## AVAILABLE RECORDS:

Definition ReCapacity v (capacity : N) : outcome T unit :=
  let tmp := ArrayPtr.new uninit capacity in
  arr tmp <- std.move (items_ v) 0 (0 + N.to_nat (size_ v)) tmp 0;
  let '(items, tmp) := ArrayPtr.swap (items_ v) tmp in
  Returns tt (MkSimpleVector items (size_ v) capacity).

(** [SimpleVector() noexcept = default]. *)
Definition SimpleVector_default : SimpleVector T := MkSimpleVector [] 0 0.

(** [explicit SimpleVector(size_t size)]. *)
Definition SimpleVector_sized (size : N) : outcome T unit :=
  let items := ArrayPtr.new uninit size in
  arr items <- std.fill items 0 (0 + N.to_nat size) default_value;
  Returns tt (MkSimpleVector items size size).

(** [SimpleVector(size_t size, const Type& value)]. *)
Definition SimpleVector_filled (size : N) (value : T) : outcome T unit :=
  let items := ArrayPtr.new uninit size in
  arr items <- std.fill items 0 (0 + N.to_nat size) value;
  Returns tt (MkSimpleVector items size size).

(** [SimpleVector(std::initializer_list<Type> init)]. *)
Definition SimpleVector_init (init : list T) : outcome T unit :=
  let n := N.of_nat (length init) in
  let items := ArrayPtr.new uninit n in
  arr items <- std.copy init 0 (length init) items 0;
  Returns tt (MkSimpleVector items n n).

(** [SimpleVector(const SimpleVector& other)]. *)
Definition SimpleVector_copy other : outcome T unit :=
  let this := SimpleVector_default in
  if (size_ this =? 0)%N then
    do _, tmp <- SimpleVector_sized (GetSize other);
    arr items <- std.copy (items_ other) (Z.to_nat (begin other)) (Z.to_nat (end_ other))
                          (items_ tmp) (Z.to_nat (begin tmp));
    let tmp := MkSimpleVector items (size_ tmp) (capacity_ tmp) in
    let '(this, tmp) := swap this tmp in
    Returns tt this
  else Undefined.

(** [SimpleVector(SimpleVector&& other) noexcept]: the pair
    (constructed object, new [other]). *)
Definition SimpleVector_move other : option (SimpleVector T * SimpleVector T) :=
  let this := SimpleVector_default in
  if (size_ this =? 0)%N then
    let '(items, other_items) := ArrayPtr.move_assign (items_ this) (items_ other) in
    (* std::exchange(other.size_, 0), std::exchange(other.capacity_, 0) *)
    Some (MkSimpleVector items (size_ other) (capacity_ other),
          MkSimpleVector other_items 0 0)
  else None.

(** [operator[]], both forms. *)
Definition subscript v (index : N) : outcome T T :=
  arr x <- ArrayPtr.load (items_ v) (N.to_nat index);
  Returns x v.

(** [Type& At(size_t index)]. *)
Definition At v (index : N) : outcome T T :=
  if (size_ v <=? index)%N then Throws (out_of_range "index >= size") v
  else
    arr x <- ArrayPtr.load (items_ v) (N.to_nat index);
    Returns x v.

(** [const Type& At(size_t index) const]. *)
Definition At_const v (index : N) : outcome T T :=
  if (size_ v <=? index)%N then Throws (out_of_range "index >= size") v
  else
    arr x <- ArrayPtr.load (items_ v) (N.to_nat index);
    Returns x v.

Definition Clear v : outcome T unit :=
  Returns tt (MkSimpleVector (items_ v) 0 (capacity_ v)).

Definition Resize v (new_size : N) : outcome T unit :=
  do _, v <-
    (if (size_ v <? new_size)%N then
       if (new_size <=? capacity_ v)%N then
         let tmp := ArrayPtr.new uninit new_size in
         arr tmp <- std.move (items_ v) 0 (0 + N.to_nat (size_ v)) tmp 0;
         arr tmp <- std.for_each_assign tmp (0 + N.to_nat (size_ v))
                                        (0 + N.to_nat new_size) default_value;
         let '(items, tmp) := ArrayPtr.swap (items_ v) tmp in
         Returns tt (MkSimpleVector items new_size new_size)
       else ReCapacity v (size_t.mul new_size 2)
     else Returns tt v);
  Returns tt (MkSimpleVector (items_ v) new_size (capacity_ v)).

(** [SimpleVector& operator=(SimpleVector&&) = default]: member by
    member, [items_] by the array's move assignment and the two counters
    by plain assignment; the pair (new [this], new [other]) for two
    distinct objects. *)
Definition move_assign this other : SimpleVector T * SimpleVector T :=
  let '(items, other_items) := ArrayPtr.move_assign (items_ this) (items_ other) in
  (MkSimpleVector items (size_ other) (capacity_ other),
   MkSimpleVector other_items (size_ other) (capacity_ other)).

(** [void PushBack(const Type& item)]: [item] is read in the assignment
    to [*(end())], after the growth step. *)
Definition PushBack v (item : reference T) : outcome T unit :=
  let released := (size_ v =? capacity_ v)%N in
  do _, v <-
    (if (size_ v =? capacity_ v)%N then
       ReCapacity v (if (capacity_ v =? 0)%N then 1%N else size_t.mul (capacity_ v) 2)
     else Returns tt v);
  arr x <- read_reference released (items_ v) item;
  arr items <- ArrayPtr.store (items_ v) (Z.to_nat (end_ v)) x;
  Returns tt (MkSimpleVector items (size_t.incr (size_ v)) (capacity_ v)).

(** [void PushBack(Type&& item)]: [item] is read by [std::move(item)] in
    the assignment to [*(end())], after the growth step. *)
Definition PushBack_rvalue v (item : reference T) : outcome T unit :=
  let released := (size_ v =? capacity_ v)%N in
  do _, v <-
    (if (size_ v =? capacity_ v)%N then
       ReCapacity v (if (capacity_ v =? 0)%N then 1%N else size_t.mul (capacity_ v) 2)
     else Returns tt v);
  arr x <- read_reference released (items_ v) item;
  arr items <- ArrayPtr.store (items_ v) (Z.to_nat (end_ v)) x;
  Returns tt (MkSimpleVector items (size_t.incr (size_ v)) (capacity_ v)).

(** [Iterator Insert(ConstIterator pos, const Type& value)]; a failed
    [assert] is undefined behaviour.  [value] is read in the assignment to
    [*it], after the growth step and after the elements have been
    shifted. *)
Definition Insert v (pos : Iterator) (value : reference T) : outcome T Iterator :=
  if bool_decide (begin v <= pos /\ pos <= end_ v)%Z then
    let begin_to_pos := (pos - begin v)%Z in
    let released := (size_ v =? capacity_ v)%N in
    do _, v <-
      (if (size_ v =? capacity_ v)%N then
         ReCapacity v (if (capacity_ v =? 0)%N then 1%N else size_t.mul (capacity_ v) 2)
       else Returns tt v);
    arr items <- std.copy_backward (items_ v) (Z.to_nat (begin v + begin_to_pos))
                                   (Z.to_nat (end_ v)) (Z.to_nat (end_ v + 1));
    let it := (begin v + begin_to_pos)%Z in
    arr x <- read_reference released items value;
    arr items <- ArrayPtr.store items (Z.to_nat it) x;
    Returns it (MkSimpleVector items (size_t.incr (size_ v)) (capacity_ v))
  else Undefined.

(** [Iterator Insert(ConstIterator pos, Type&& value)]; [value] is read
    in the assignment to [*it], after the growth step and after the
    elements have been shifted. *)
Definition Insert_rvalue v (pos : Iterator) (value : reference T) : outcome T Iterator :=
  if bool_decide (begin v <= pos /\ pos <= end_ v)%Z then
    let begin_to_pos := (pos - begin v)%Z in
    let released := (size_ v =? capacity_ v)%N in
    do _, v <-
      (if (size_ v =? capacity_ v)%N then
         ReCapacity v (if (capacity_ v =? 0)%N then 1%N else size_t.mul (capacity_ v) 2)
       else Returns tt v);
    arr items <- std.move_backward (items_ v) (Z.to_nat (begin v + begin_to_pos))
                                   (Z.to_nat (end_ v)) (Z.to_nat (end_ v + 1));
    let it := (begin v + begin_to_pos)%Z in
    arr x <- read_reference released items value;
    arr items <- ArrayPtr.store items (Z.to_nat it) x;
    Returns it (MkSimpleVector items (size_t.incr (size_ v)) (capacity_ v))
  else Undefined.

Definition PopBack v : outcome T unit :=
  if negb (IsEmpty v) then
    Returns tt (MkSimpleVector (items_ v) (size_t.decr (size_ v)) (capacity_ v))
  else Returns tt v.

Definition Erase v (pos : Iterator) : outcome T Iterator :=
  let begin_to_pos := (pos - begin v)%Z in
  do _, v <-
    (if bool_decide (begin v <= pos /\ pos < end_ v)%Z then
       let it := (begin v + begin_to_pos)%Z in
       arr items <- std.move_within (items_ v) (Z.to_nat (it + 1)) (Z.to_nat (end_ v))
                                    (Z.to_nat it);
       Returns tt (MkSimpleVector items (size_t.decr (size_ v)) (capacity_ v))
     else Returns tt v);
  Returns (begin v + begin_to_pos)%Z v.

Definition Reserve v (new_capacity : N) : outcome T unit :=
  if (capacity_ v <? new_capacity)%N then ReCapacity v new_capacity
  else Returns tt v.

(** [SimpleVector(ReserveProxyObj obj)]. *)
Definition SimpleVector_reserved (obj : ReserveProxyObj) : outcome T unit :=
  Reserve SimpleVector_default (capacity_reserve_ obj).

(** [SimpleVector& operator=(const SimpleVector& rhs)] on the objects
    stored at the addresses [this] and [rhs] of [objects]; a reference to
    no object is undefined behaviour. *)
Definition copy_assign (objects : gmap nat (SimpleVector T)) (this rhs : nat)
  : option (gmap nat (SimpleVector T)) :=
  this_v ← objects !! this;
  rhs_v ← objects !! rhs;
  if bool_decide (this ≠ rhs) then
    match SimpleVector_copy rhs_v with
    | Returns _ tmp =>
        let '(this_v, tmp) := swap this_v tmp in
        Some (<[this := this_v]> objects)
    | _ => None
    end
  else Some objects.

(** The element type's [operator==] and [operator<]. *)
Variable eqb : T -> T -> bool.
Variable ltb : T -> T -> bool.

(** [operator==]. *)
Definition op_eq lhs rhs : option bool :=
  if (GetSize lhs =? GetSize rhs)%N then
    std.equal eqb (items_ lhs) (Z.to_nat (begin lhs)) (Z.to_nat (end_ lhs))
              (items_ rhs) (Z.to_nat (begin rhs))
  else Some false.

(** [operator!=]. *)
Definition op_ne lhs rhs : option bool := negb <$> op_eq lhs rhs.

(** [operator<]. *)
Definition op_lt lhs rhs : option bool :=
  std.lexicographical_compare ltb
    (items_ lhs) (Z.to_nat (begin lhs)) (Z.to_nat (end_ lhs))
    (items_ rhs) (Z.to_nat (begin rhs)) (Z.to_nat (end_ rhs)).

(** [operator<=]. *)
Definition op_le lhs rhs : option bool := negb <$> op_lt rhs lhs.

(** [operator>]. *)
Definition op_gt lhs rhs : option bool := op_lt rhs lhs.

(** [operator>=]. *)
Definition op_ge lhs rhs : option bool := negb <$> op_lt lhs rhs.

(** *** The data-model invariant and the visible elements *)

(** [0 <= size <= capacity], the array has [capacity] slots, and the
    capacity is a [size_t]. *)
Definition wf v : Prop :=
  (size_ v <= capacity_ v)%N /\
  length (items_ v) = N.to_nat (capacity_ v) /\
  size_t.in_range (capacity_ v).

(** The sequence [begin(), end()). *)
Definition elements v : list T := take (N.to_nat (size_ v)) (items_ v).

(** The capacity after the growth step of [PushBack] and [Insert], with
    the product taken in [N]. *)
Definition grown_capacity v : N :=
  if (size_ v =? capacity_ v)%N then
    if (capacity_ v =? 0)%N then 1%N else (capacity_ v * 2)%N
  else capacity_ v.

## INSTRUCTIONS FOR THE TASK:
Only the lines that contain the string "been" are to be copied from the records.

## EXERCISE RESPONSE:
    [*it], after the growth step and after the elements have been
    elements have been shifted. *)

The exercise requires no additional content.